By Brian Tenzer, Partner
In May, my partner Frank Goldstein joined some of the insurance industry’s most influential leaders at the FIFEC Conference in Orlando for a discussion on ways insurance companies and law enforcement can work together to eliminate fraud.
The presentation was well received and we received some excellent feedback. In particular, there were questions about how insurance companies and their legal teams can build the strongest case possible for the Florida Department of Financial Services (DFS) – one that is more likely to result in an investigation and prosecution.
Here are some tactics I’d like to share:
The Five Ws + How – Who, what, where, when, why, how. Grade-schoolers learn these are the basics to a good story. They also should be the foundation of every DFS submission. Answer the five Ws and How with accurate facts, including surveillance, witness statements, medical records and confessions. Don’t editorialize, add gratuitous comments, draw conclusions or speculate.

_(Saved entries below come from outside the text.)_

(* ===== verification/CompactionWorkProofs.v ===== *)
(** The loop of [DoCompactionWork] (CompactionWork): with an environment whose
    operations succeed it ends with success, and the tables it wrote hold, in
    order and without gaps, the entries that the drop rule keeps. *)

From stdpp Require Import base list sorting strings.
From S2P Require Import Prelude Status Coding Crc32c Env Comparator Logging DbFormat VersionEdit Version Iterator Format Block Bloom FilterBlock TableBuilder Filename Compaction CompactionProofs CompactionWork CompactionDrop.

#[local] Open Scope Z_scope.

(** * A table builder on a file that does not fail *)

Section Builder.
Context {F : Type} `{HF : WritableFileOk F} `{!Checksum} `{!Snappy}.

(** The status and the number of entries, which everything but [Add] keeps. *)
Definition fine (r : Rep F) (n : Z) : Prop := rep_status r = OK /\ num_entries r = n.

Lemma on_filter_fine f (r : Rep F) n : fine r n -> fine (on_filter f r) n.
Proof. unfold on_filter. by destruct (filter_block r) as [[p b]|]. Qed.

Lemma add_index_entry_fine (r : Rep F) n : fine r n -> fine (add_index_entry r) n.
Proof. unfold add_index_entry. by destruct (pending_index_entry r). Qed.

Lemma WriteRawBlock_fine (r : Rep F) n contents type : fine r n -> fine (WriteRawBlock r contents type).1 n.
Proof.
  intros [_ Hn]. unfold WriteRawBlock.
  destruct (wAppend_ok (file r) contents) as (f1 & -> & _). cbn [ok].
  destruct (wAppend_ok f1 (zb type :: EncodeFixed32 (Mask (crc32c_Extend (crc32c_Value contents) [zb type]))))
    as (f2 & -> & _). done.
Qed.

Lemma WriteBlock_fine (r : Rep F) n block : fine r n -> fine (WriteBlock r block).1.1 n.
Proof.
  intros Hr. unfold WriteBlock. destruct (BlockBuilder_Finish block) as [raw b].
  destruct (if _ =? _ then _ else _) as [contents type].
  pose proof (WriteRawBlock_fine r n contents type Hr) as Hw.
  by destruct (WriteRawBlock r contents type) as [r' h].
Qed.

Lemma Flush_fine (r : Rep F) n : fine r n -> fine (Flush r) n.
Proof.
  intros Hr. unfold Flush, builder_ok. destruct Hr as [Hs Hn]. rewrite Hs. cbn [negb ok].
  destruct (BlockBuilder_empty (data_block r)); [done|].
  pose proof (WriteBlock_fine r n (data_block r) (conj Hs Hn)) as [Hs1 Hn1].
  destruct (WriteBlock r (data_block r)) as [[r1 b] h]. cbn [fst] in Hs1, Hn1.
  apply on_filter_fine. cbn [rep_status with_pending with_data_block]. rewrite Hs1. cbn [ok].
  set (x := with_pending _ true _). destruct (wFlush_ok (file x)) as (f & -> & _). done.
Qed.

Lemma newTableBuilder_fine opt (f : F) : fine (newTableBuilder opt f) 0.
Proof. by apply on_filter_fine. Qed.

Lemma Add_fine (r : Rep F) n k v : fine r n -> fine (TableBuilder_Add r k v) (n + 1).
Proof.
  intros [Hs Hn]. unfold TableBuilder_Add, put_entry, builder_ok. rewrite Hs. cbn [negb ok].
  destruct (on_filter_fine (fun _ b => AddKey b k) _ n (add_index_entry_fine r n (conj Hs Hn))) as [Hs1 Hn1].
  set (r1 := on_filter _ _) in *.
  assert (Hr : forall b, fine (with_data_block (with_last_key r1 k (num_entries r1 + 1)) b) (n + 1)).
  { intros b. split; cbn; [done|by rewrite Hn1]. }
  destruct (_ <=? _); [apply Flush_fine|]; apply Hr.
Qed.

(** The builder after adding the entries of a run. *)
Definition add_all (b : Rep F) (g : list (bytes * bytes)) : Rep F :=
  fold_left (fun b e => TableBuilder_Add b e.1 e.2) g b.

Lemma add_all_fine g : forall (b : Rep F) n, fine b n -> fine (add_all b g) (n + blen g).
Proof.
  induction g as [|e g IH]; intros b n Hb; cbn [add_all fold_left].
  - by replace (n + blen (@nil (bytes * bytes))) with n by (unfold blen; simpl; lia).
  - replace (n + blen (e :: g)) with ((n + 1) + blen g) by (unfold blen; simpl; lia).
    by apply IH, Add_fine.
Qed.

Lemma Finish_fine (r : Rep F) n : fine r n -> exists r', TableBuilder_Finish r = (OK, r').
Proof.
  intros Hr. unfold TableBuilder_Finish. apply Flush_fine in Hr.
  assert (K1 : fine (with_closed (Flush r)) n) by done. set (r1 := with_closed (Flush r)) in *. clearbody r1.
  assert (K2 : fine (write_filter r1).1 n).
  { unfold write_filter, builder_ok. destruct (filter_block r1) as [[p b]|]; [|done].
    destruct K1 as [E1 N1]. rewrite E1. cbn [ok]. by apply WriteRawBlock_fine. }
  destruct (write_filter r1) as [r2 fh]. cbn [fst] in K2.
  assert (K3 : fine (write_metaindex r2 fh).1 n).
  { unfold write_metaindex, builder_ok. destruct K2 as [E2 N2]. rewrite E2. cbn [ok].
    match goal with |- context [WriteBlock r2 ?mb] =>
      pose proof (WriteBlock_fine r2 n mb (conj E2 N2)) as Hw; by destruct (WriteBlock r2 mb) as [[r3 b3] h3]
    end. }
  destruct (write_metaindex r2 fh) as [r3 mh]. cbn [fst] in K3.
  assert (K4 : fine (write_index r3).1 n).
  { unfold write_index, builder_ok. destruct K3 as [E3 N3]. rewrite E3. cbn [ok].
    pose proof (WriteBlock_fine _ n (index_block (add_index_entry r3)) (add_index_entry_fine r3 n (conj E3 N3))) as Hw.
    by destruct (WriteBlock (add_index_entry r3) _) as [[r4 b4] h4]. }
  destruct (write_index r3) as [r4 ih]. cbn [fst] in K4.
  unfold write_footer, builder_ok. destruct K4 as [E4 N4]. rewrite E4. cbn [ok].
  destruct (wAppend_ok (file r4) (Footer_EncodeTo (mkFooter mh ih) [])) as (f & -> & _).
  eexists. reflexivity.
Qed.
End Builder.
(** C2: crash recovery of the file set.  A version set opens a MANIFEST with its
    first edit and goes on with any sequence of edits, new file numbers and new
    sequence numbers.  If a crash leaves the MANIFEST with at least the bytes it
    had when the operations [ops1] were done (edits are synced, so a crash loses
    only bytes written later), and CURRENT names it, then [Recover] on a fresh
    version set succeeds and rebuilds the state after [ops1] and some of the
    operations that followed: the same files in every level and in the same
    order, the same compaction pointers and log numbers, and a last sequence
    number that is not ahead. *)
Theorem manifest_crash_recovery (vs0 : VersionSet F) (env0 : E) (e1 : VersionEdit) (ops1 ops2 : list SetOp) :
  descriptor_log_ vs0 = None -> numbers_ok vs0 -> pointers_fit (vs_compact_pointer vs0) ->
  version_fits (current vs0) -> version_ok user_comparator_ (current vs0) -> blen comparator_name < 2 ^ 32 ->
  ops_ok (vs_log_number vs0) (vs_next_file_number vs0) (vs_last_sequence vs0) (OpApply e1 :: ops1 ++ ops2) ->
  history user_comparator_ (current vs0) (edits (OpApply e1 :: ops1 ++ ops2)) ->
  exists vs1 env1 vs2 env2 w1 w2,
    run vs0 env0 (OpApply e1 :: ops1) = Some (vs1, env1) /\ run vs1 env1 ops2 = Some (vs2, env2) /\
    descriptor_log_ vs1 = Some w1 /\ descriptor_log_ vs2 = Some w2 /\
    forall n env cur g name fuel,
      blen (wcontents (dest_ w1)) <= n ->
      NewSequentialFile env (CurrentFileName dbname_) = (OK, cur) -> scontents cur = name ++ [x0a] ->
      NewSequentialFile env (dbname_ ++ str "/" ++ name) = (OK, g) ->
      scontents g = btake n (wcontents (dest_ w2)) ->
      blen (scontents cur) < Z.of_nat fuel -> blen (scontents g) + 1 < Z.of_nat fuel ->
      exists opsa opsb vsk envk vs' env' save,
        ops2 = opsa ++ opsb /\ run vs1 env1 opsa = Some (vsk, envk) /\
        recover fuel newVersionSet env = Some (OK, vs', env', save) /\
        (forall level, (level < nlevels)%nat ->
           norm <$> level_files (current vs') level = norm <$> level_files (current vsk) level) /\
        vs_compact_pointer vs' = vs_compact_pointer vsk /\ vs_log_number vs' = vs_log_number vsk /\
        vs_prev_log_number vs' = vs_prev_log_number vsk /\ vs_last_sequence vs' <= vs_last_sequence vsk.
Proof.
  intros Hd Hnum Hpf Hvf Hv Hname Hok Hh. set (v0 := current vs0) in *. set (ps := vs_compact_pointer vs0) in *.
  set (seen0 := fun level => list_to_set (numbers (level_files v0 level)) : gset Z).
  assert (Hfut : future vs0 seen0 (edits (OpApply e1 :: ops1 ++ ops2))).
  { intros level Hl. split; [intros k; unfold seen0; by rewrite elem_of_list_to_set|].
    unfold history in Hh. rewrite Forall_forall in Hh. apply Hh, elem_of_seq. lia. }
  destruct Hok as [He1 Hok]. change (edits (OpApply e1 :: ops1 ++ ops2)) with (e1 :: edits (ops1 ++ ops2)) in *.
  destruct (LogAndApply_ok vs0 env0 e1 [] []) as (e' & vsa & enva & _ & Ea & Hsl & Hme & Hna & En & Eq & El & Hae & wa & Ewa & Hwa);
    [done|by intros w; rewrite Hd|apply Hpf|done|done|exact (future_step _ _ _ _ Hfut)|].
  rewrite Hd in Hwa. destruct Hwa as (frs1 & frs2 & Hwa).
  set (snap := snapshot_edit comparator_name (with_pointers vs0 (set_pointers ps e'))) in *.
  assert (Ha0 : after_edits v0 ps vsa ([] ++ [e'])) by (by apply Hae).
  assert (Hia : manifest_inv v0 ps snap vsa [frs1; frs2] [e']).
  { split; [done| |by apply Forall_singleton|done|].
    - exists wa. done.
    - rewrite (ae_pointers _ _ _ _ Ha0), fold_set_pointers_length. apply Hpf. }
  assert (Hfa : future vsa (fun level => seen0 level ∪ list_to_set (numbers (on_level level (new_files_ e1))))
    (edits (ops1 ++ ops2))).
  { apply (future_next vs0 vsa seen0 e1 e'); [done|done|done|]. intros level Hl.
    destruct (ae_levels _ _ _ _ Ha0 level Hl) as [Hs ->]. done. }
  assert (Hoka : vs_ops_ok vsa (ops1 ++ ops2)) by (by rewrite El, En, Eq).
  destruct (set_run_spec v0 ps snap ops2 ops1 vsa enva _ _ _ Hia Hoka Hfa)
    as (vs1 & env1 & frssa & esa & Er1 & Hi1 & Hsl1 & Hlen1 & Hok2 & [seen1 Hf2] & _).
  rewrite <- (app_nil_r ops2) in Hok2, Hf2.
  destruct (set_run_spec v0 ps snap [] ops2 vs1 env1 _ _ _ Hi1 Hok2 Hf2)
    as (vs2 & env2 & frssb & esb & Er2 & Hi2 & Hsl2 & Hlen2 & _ & _ & Hj).
  destruct (mi_log _ _ _ _ _ _ Hi1) as (w1 & Ew1 & Hw1). destruct (mi_log _ _ _ _ _ _ Hi2) as (w2 & Ew2 & Hw2).
  exists vs1, env1, vs2, env2, w1, w2. split.
  { cbn [run set_step]. by rewrite Ea. }
  split; [done|]. split; [done|]. split; [done|].
  intros n env cur g name fuel Hn Ecur Ccur Eg Cg Hfc Hfg.
  set (enc := fun e => EncodeTo e []) in *.
  set (es1 := e' :: esa). change ([e'] ++ esa) with es1 in *.
  rewrite app_comm_cons, map_app in Hw2.
  destruct (log_holds_read w2 _ _ _ _ n g fuel Hw2) as (k & r & Hk & Hrs);
    [|by rewrite <- (lh_contents _ _ _ Hw1)|done|done|].
  { rewrite length_map. unfold es1. rewrite length_app. simpl. lia. }
  rewrite length_map in Hk. destruct (Hj k Hk) as (opsa & opsb & vsk & envk & Eops & Erk & Haek).
  rewrite firstn_map, <- map_app in Hrs. cbn [app] in Hrs.
  assert (Hall : Forall manifest_edit (es1 ++ esb)) by apply Hi2.
  assert (Hallk : Forall manifest_edit (es1 ++ take k esb)).
  { apply Forall_app in Hall as [H1 H2]. apply Forall_app. split; [done|by apply Forall_take]. }
  assert (Hhk : history user_comparator_ v0 (es1 ++ take k esb)).
  { unfold history in *. eapply Forall_impl; [exact Hh|]. intros level Hx.
    apply (level_history_app _ _ (drop k esb)). rewrite <- app_assoc, take_drop.
    refine (level_history_same level _ _ _ _ _ Hx). unfold es1. rewrite edits_app. constructor; [done|].
    by apply Forall2_app. }
  destruct (recover_ok vs0 vsk (set_pointers ps e') snap (es1 ++ take k esb) env cur g name fuel r)
    as (vs' & env' & save & Erec & Hlv & Hps & Hlg & Hpv & Hsq);
    [done| |done|done|done|by rewrite set_pointers_length; apply Hpf|by apply after_edits_snapshot
    |done|done|unfold blen in Hfc; lia|done|done|].
  { apply snapshot_readable; [done| |done]. by apply pointers_fit_set; [|apply (me_wf _ Hme)]. }
  exists opsa, opsb, vsk, envk, vs', env', save. done.
Qed.
End Manifest.
(* ===== verification/DbWrite.v ===== *)
(** db/db_impl.cc, the write path: the queue of writers, the group commit
    ([BuildBatchGroup]), making room in the memtable ([MakeRoomForWrite]) and
    [Write].

    A call of [Write] first appends its request to the queue and sleeps until it
    is at the front or done; [enqueue] is the first part, [Write] the body that
    runs at the front.  What other threads do while the mutex is released is a
    function of the state ([others]).  The memory that the arena of a memtable
    has taken (Arena) is a function of the memtable, and so is what
    [NewWritableFile] does for a new log. *)

From stdpp Require Import base list option gmap strings.
From S2P Require Import Prelude Status Coding Crc32c Env Log Comparator DbFormat WriteBatch SkipList MemTable VersionEdit Version Filename VersionSet.

#[local] Open Scope Z_scope.

(** [struct DBImpl::Writer]; [w_id] is its address.  [done] and [status] are the
    entry of the writer in [db_results]. *)
Record WriteReq := mkWriteReq { w_id : nat; w_batch : option bytes; w_sync : bool }.

(** The members of [DBImpl] that writing uses.  A memtable that is [None] has a
    broken skip list (MemTable). *)
Record DB (F : Type) := mkDB {
  db_mem : option MemTable;
  db_imm : option (option MemTable);
  db_log : Writer F;                  (* over [logfile_] *)
  db_logfile_number : Z;
  db_versions : VersionSet F;
  db_writers : list WriteReq;
  db_tmp_batch : bytes;
  db_bg_error : Status;
  db_results : list (nat * Status);
}.
Arguments mkDB {F} _ _ _ _ _ _ _ _ _.
Arguments db_mem {F} _.
Arguments db_imm {F} _.
Arguments db_log {F} _.
Arguments db_logfile_number {F} _.
Arguments db_versions {F} _.
Arguments db_writers {F} _.
Arguments db_tmp_batch {F} _.
Arguments db_bg_error {F} _.
Arguments db_results {F} _.

(** * The group of a commit *)

Definition ByteSize (rep : bytes) : Z := blen rep.

(** The loop over the writers behind the first: the batch so far, whether it is
    [tmp_batch_], the size, and how many writers are in the group.  [None]: the
    assertion that [tmp_batch_] is empty. *)
Fixpoint group_loop (first_sync : bool) (first_batch : bytes) (max_size : Z) (tmp : bytes)
    (ws : list WriteReq) (size : Z) (result : bytes) (switched : bool) (n : nat)
    : option (bytes * bool * nat) :=
  match ws with
  | [] => Some (result, switched, n)
  | w :: ws' =>
      if w_sync w && negb first_sync then Some (result, switched, n)
      else
        match w_batch w with
        | None => group_loop first_sync first_batch max_size tmp ws' size result switched (S n)
        | Some b =>
            let size := u64 (size + ByteSize b) in
            if max_size <? size then Some (result, switched, n)
            else if switched then
              group_loop first_sync first_batch max_size tmp ws' size (Append result b) true (S n)
            else if negb (Count tmp =? 0) then None
            else
              let result := Append tmp first_batch in
              group_loop first_sync first_batch max_size tmp ws' size (Append result b) true (S n)
        end
  end.

(** The batch, whether it is [tmp_batch_], and the number of writers up to
    [*last_writer].  [None]: a failed assertion. *)
Definition BuildBatchGroup (writers : list WriteReq) (tmp : bytes) : option (bytes * bool * nat) :=
  match writers with
  | [] => None
  | first :: ws =>
      b ← w_batch first;
      let size := ByteSize b in
      let max_size := if size <=? Z.shiftl 128 10 then size + Z.shiftl 128 10 else Z.shiftl 1 20 in
      group_loop (w_sync first) b max_size tmp ws size b false 1
  end.

Section Write.
Context {E F : Type} `{!WritableFile F} `{!Checksum} (user : Comparator).
Context (MOD : Z) (dbname_ : bytes) (write_buffer_size : Z).
Context (ApproximateMemoryUsage : option MemTable -> Z).
Context (NewWritableFile : E -> bytes -> Status * F * E).
(** What the other threads have done when the mutex is taken again. *)
Context (others : DB F -> DB F).
#[local] Abbreviation D := (DB F).

Definition enqueue (w : WriteReq) (db : D) : D :=
  mkDB (db_mem db) (db_imm db) (db_log db) (db_logfile_number db) (db_versions db)
    (db_writers db ++ [w]) (db_tmp_batch db) (db_bg_error db) (db_results db).

Definition with_db_versions (vs : VersionSet F) (db : D) : D :=
  mkDB (db_mem db) (db_imm db) (db_log db) (db_logfile_number db) vs (db_writers db)
    (db_tmp_batch db) (db_bg_error db) (db_results db).

(** * [MakeRoomForWrite] *)

(** One turn of its loop: return, sleep for a millisecond, wait for the
    background work, or go on after the switch to a new memtable and log. *)
Inductive RoomTurn :=
  | RoomReturn (s : Status) (db : D) (env : E)
  | RoomDelay
  | RoomWait
  | RoomSwitched (db : D) (env : E).

Definition switch_memtable (db : D) (env : E) : option RoomTurn :=
  if negb (vs_prev_log_number (db_versions db) =? 0) then None
  else
    let '(new_log_number, vs) := NewFileNumber (db_versions db) in
    let '(s, lfile, env) := NewWritableFile env (LogFileName dbname_ new_log_number) in
    if negb (ok s) then
      Some (RoomReturn s (with_db_versions (ReuseFileNumber vs new_log_number) db) env)
    else
      Some (RoomSwitched
        (mkDB (Some (MemTable.Ref newMemTable)) (Some (db_mem db)) (newWriter lfile) new_log_number vs
           (db_writers db) (db_tmp_batch db) (db_bg_error db) (db_results db)) env).

Definition room_turn (force allow_delay : bool) (db : D) (env : E) : option RoomTurn :=
  let files0 := Z.of_nat (NumLevelFiles (db_versions db) 0) in
  if negb (ok (db_bg_error db)) then Some (RoomReturn (db_bg_error db) db env)
  else if allow_delay && (kL0_SlowdownWritesTrigger <=? files0) then Some RoomDelay
  else if negb force && (ApproximateMemoryUsage (db_mem db) <=? write_buffer_size)
  then Some (RoomReturn OK db env)
  else
    match db_imm db with
    | Some _ => Some RoomWait
    | None =>
        if kL0_StopWritesTrigger <=? files0 then Some RoomWait
        else switch_memtable db env
    end.

(** The fuel counts the turns. *)
Fixpoint room_loop (fuel : nat) (force allow_delay : bool) (db : D) (env : E) : option (Status * D * E) :=
  match fuel with
  | O => None
  | S fuel' =>
      turn ← room_turn force allow_delay db env;
      match turn with
      | RoomReturn s db env => Some (s, db, env)
      | RoomDelay => room_loop fuel' force false (others db) env
      | RoomWait => room_loop fuel' force allow_delay (others db) env
      | RoomSwitched db env => room_loop fuel' false allow_delay db env
      end
  end.

Definition MakeRoomForWrite (fuel : nat) (force : bool) (db : D) (env : E) : option (Status * D * E) :=
  room_loop fuel force (negb force) db env.

(** * [Write] *)

(** Logging the batch: only in the modes that keep values in the tree. *)
Definition log_updates (log : Writer F) (sync : bool) (updates : bytes) : Status * Writer F :=
  if MOD <? 7 then
    let '(s, log) := AddRecord log updates in
    if ok s && sync then
      let '(s, f) := wSync (dest_ log) in (s, mkWriter f (block_offset_ log))
    else (s, log)
  else (OK, log).

(** Logging and applying the batch of a group.  The mutex is free meanwhile, but
    only this writer touches the log and the memtable. *)
Definition commit (db : D) (sync : bool) (updates : bytes) (switched : bool) : option (Status * D) :=
  let last_sequence := vs_last_sequence (db_versions db) in
  let updates := SetSequence updates (u64 (last_sequence + 1)) in
  let last_sequence := u64 (last_sequence + Count updates) in
  let '(s, log) := log_updates (db_log db) sync updates in
  let '(s, mem) :=
    if ok s then InsertInto (H := memtable_add user) updates (db_mem db) else (s, db_mem db) in
  let db := others (mkDB mem (db_imm db) log (db_logfile_number db) (db_versions db) (db_writers db)
                      (db_tmp_batch db) (db_bg_error db) (db_results db)) in
  vs ← vs_SetLastSequence (db_versions db) last_sequence;
  Some (s, mkDB (db_mem db) (db_imm db) (db_log db) (db_logfile_number db) vs (db_writers db)
             (if switched then WriteBatch.Clear else db_tmp_batch db) (db_bg_error db) (db_results db)).

(** The writers of the group leave the queue with the status. *)
Definition pop_writers (n : nat) (s : Status) (db : D) : D :=
  mkDB (db_mem db) (db_imm db) (db_log db) (db_logfile_number db) (db_versions db)
    (drop n (db_writers db)) (db_tmp_batch db) (db_bg_error db)
    (db_results db ++ map (fun w => (w_id w, s)) (take n (db_writers db))).

(** The body of [Write] for the writer at the front.  [None]: a failed
    assertion, or the fuel of [MakeRoomForWrite]. *)
Definition Write (fuel : nat) (db : D) (env : E) : option (D * E) :=
  w ← head (db_writers db);
  let force := match w_batch w with None => true | Some _ => false end in
  '(s, db, env) ← MakeRoomForWrite fuel force db env;
  if ok s && negb force then
    '(updates, switched, n) ← BuildBatchGroup (db_writers db) (db_tmp_batch db);
    '(s, db) ← commit db (w_sync w) updates switched;
    Some (pop_writers n s db, env)
  else Some (pop_writers 1 s db, env).
End Write.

Timeliness – Insurance companies are required to immediately report suspected fraud to DFS. But timely reporting shouldn’t end with the initial outreach. Over time, evidence can become stale, spoiled or even disappear. The statute of limitations against a fraud suspect could run out, or perpetrators might flee the country. When building a case, it’s essential to continually share details with DFS as the case comes together.
Cooperation – Suspected fraud is one of the few instances in which insurance companies are legally permitted to communicate with each other. Since fraud rings often target multiple carriers, this interaction can result in a gold mine of shared factual evidence, which should be turned over to DFS.
In conclusion, there’s no one “silver bullet” to ensure fraud conviction, but following some basic rules can significantly increase the probability.